-- DATA LISTING follows --
(** * Ticket inventory of the raffle: counters, scarcity overlay and store

    A shallow embedding of

    - the master counters in [src/hooks/useSupabaseSync.ts] (from the
      ['use client'] marker on): [calculateFOMO], [fetchRealData],
      [updateMasterCounters], [useBasicCounters], [useDisplayStats];
    - the sync hook at the top of the same file: [generateFomoTickets],
      [loadInitialData], [reserveTicketsInDB];
    - [src/stores/raffle-store.ts]: the Zustand store actions
      [_updateAvailableTickets], [setSoldTicketsFromDB],
      [setReservedTicketsFromDB], [quickSelect], [reserveTickets],
      [markTicketsAsSold], [releaseReservedTickets];
    - the rest of the store: [selectTicket], [deselectTicket],
      [clearSelection], [addLiveActivity], [initializeTickets],
      [resetStore];
    - the rest of the hooks: [getRealAvailableTickets], the hook's
      [markTicketsAsSold], [useAdminCounters], [useTicketStats],
      [testMathConsistency];
    - [src/lib/supabase.ts]: [liberarReservasExpiradas],
      [asignarNumerosDisponibles], [actualizarEstadoCompra];
    - [src/components/ComprehensivePurchaseModal.tsx]: [calculatePrice],
      [getDiscount], [handleCustomTickets], [validateForm], the progress
      and countdown effects, [formatTime].

    JavaScript numbers that hold counts and ticket numbers are modelled as
    [Z]; the percentages of the counters, which the code computes by
    division, as exact rationals [Q], with a cross-check against IEEE
    doubles on the range the counters live in.  The values of
    [Math.random()], the ticket drawn from one, the target count of the
    synthetic tickets and the discounted prices are IEEE doubles, floored
    as the engine floors them.  The texts typed into the purchase form
    are sequences of UTF-16 code units.  [Math.random()], [generateId()]
    and [new Date()] are inputs of the functions that use them. *)

From Stdlib Require Import ZArith QArith Qround Lia Bool String Ascii.
From Stdlib Require Import Floats Uint63.
From stdpp Require Import base list strings pretty sorting.

Local Open Scope Z_scope.

(* ===================================================================== *)
(** ** The JavaScript built-ins the modelled code relies on              *)
(* ===================================================================== *)

Module JS.

(** [Array.from({ length: len }, (_, i) => f i)], the index running in
    [Z] from [i]. *)
Fixpoint Array_from_at {A : Type} (len : nat) (i : Z) (f : Z -> A) : list A :=
  match len with
  | O => []
  | S len' => f i :: Array_from_at len' (Z.succ i) f
  end.

Definition Array_from {A : Type} (len : Z) (f : Z -> A) : list A :=
  Array_from_at (Z.to_nat len) 0 f.

(** [arr.includes(x)] and [set.has(x)] on numbers. *)
Definition includes (arr : list Z) (x : Z) : bool :=
  existsb (Z.eqb x) arr.

(** [arr.slice(start, end)] for integral arguments: a negative index
    counts from the end, and both are clamped to the array. *)
Definition slice_index (len i : Z) : Z :=
  if i <? 0 then Z.max (len + i) 0 else Z.min i len.

Definition slice {A : Type} (start end_ : Z) (arr : list A) : list A :=
  let len := Z.of_nat (length arr) in
  let k := slice_index len start in
  let final := slice_index len end_ in
  take (Z.to_nat (final - k)) (drop (Z.to_nat k) arr).

(** [arr.sort((a, b) => a - b)] on numbers: ascending order. *)
Definition sort_ascending (arr : list Z) : list Z := merge_sort Z.le arr.

(** [arr.findIndex(p)], [None] for the -1 of a miss. *)
Fixpoint findIndex {A : Type} (p : A -> bool) (arr : list A) : option nat :=
  match arr with
  | [] => None
  | x :: arr' => if p x then Some O else S <$> findIndex p arr'
  end.

(** [Math.floor(x)] of a finite double, as an integer: the double is
    [m * 2^e] with the sign [s], and the integer division rounds down. *)
Definition Math_floor (x : float) : Z :=
  match Prim2SF x with
  | S754_finite s m e =>
      let v := if s then Z.neg m else Z.pos m in
      if 0 <=? e then v * 2 ^ e else v / 2 ^ (- e)
  | _ => 0
  end.

(** [String(n)] for an integer. *)
Definition String_of (n : Z) : string := pretty n.

(** [s.padStart(targetLength, "0")]. *)
Fixpoint zeros (n : nat) : string :=
  match n with
  | O => EmptyString
  | S n' => String "0" (zeros n')
  end.

Definition padStart0 (targetLength : nat) (s : string) : string :=
  (zeros (targetLength - String.length s) ++ s)%string.

(** [s.includes(sub)]. *)
Fixpoint String_includes (s sub : string) : bool :=
  String.prefix sub s
  || match s with
     | EmptyString => false
     | String _ s' => String_includes s' sub
     end.

(** [parseInt(s)] without a radix argument: leading white space, an
    optional sign, an optional [0x] prefix, then the longest run of
    digits; [None] is [NaN].  Results beyond 2^53 are not rounded. *)
Definition is_white_space (c : ascii) : bool :=
  let n := Z.of_nat (nat_of_ascii c) in
  (n =? 32) || ((9 <=? n) && (n <=? 13)).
-- DATA LISTING concluded --
**WORK ITEM:**
All of the material should be given again, character for character.

**EXERCISE RESPONSE:**
(** * Ticket inventory of the raffle: counters, scarcity overlay and store

    A shallow embedding of

    - the master counters in [src/hooks/useSupabaseSync.ts] (from the
      ['use client'] marker on): [calculateFOMO], [fetchRealData],
      [updateMasterCounters], [useBasicCounters], [useDisplayStats];
    - the sync hook at the top of the same file: [generateFomoTickets],
      [loadInitialData], [reserveTicketsInDB];
    - [src/stores/raffle-store.ts]: the Zustand store actions
      [_updateAvailableTickets], [setSoldTicketsFromDB],
      [setReservedTicketsFromDB], [quickSelect], [reserveTickets],
      [markTicketsAsSold], [releaseReservedTickets];
    - the rest of the store: [selectTicket], [deselectTicket],
      [clearSelection], [addLiveActivity], [initializeTickets],
      [resetStore];
    - the rest of the hooks: [getRealAvailableTickets], the hook's
      [markTicketsAsSold], [useAdminCounters], [useTicketStats],
      [testMathConsistency];
    - [src/lib/supabase.ts]: [liberarReservasExpiradas],
      [asignarNumerosDisponibles], [actualizarEstadoCompra];
    - [src/components/ComprehensivePurchaseModal.tsx]: [calculatePrice],
      [getDiscount], [handleCustomTickets], [validateForm], the progress
      and countdown effects, [formatTime].

    JavaScript numbers that hold counts and ticket numbers are modelled as
    [Z]; the percentages of the counters, which the code computes by
    division, as exact rationals [Q], with a cross-check against IEEE
    doubles on the range the counters live in.  The values of
    [Math.random()], the ticket drawn from one, the target count of the
    synthetic tickets and the discounted prices are IEEE doubles, floored
    as the engine floors them.  The texts typed into the purchase form
    are sequences of UTF-16 code units.  [Math.random()], [generateId()]
    and [new Date()] are inputs of the functions that use them. *)

From Stdlib Require Import ZArith QArith Qround Lia Bool String Ascii.
From Stdlib Require Import Floats Uint63.
From stdpp Require Import base list strings pretty sorting.

Local Open Scope Z_scope.

(* ===================================================================== *)
(** ** The JavaScript built-ins the modelled code relies on              *)
(* ===================================================================== *)

Module JS.

(** [Array.from({ length: len }, (_, i) => f i)], the index running in
    [Z] from [i]. *)
Fixpoint Array_from_at {A : Type} (len : nat) (i : Z) (f : Z -> A) : list A :=
  match len with
  | O => []
  | S len' => f i :: Array_from_at len' (Z.succ i) f
  end.

Definition Array_from {A : Type} (len : Z) (f : Z -> A) : list A :=
  Array_from_at (Z.to_nat len) 0 f.

(** [arr.includes(x)] and [set.has(x)] on numbers. *)
Definition includes (arr : list Z) (x : Z) : bool :=
  existsb (Z.eqb x) arr.

(** [arr.slice(start, end)] for integral arguments: a negative index
    counts from the end, and both are clamped to the array. *)
Definition slice_index (len i : Z) : Z :=
  if i <? 0 then Z.max (len + i) 0 else Z.min i len.

Definition slice {A : Type} (start end_ : Z) (arr : list A) : list A :=
  let len := Z.of_nat (length arr) in
  let k := slice_index len start in
  let final := slice_index len end_ in
  take (Z.to_nat (final - k)) (drop (Z.to_nat k) arr).

(** [arr.sort((a, b) => a - b)] on numbers: ascending order. *)
Definition sort_ascending (arr : list Z) : list Z := merge_sort Z.le arr.

(** [arr.findIndex(p)], [None] for the -1 of a miss. *)
Fixpoint findIndex {A : Type} (p : A -> bool) (arr : list A) : option nat :=
  match arr with
  | [] => None
  | x :: arr' => if p x then Some O else S <$> findIndex p arr'
  end.

(** [Math.floor(x)] of a finite double, as an integer: the double is
    [m * 2^e] with the sign [s], and the integer division rounds down. *)
Definition Math_floor (x : float) : Z :=
  match Prim2SF x with
  | S754_finite s m e =>
      let v := if s then Z.neg m else Z.pos m in
      if 0 <=? e then v * 2 ^ e else v / 2 ^ (- e)
  | _ => 0
  end.

(** [String(n)] for an integer. *)
Definition String_of (n : Z) : string := pretty n.

(** [s.padStart(targetLength, "0")]. *)
Fixpoint zeros (n : nat) : string :=
  match n with
  | O => EmptyString
  | S n' => String "0" (zeros n')
  end.

Definition padStart0 (targetLength : nat) (s : string) : string :=
  (zeros (targetLength - String.length s) ++ s)%string.

(** [s.includes(sub)]. *)
Fixpoint String_includes (s sub : string) : bool :=
  String.prefix sub s
  || match s with
     | EmptyString => false
     | String _ s' => String_includes s' sub
     end.

(** [parseInt(s)] without a radix argument: leading white space, an
    optional sign, an optional [0x] prefix, then the longest run of
    digits; [None] is [NaN].  Results beyond 2^53 are not rounded. *)
Definition is_white_space (c : ascii) : bool :=
  let n := Z.of_nat (nat_of_ascii c) in
  (n =? 32) || ((9 <=? n) && (n <=? 13)).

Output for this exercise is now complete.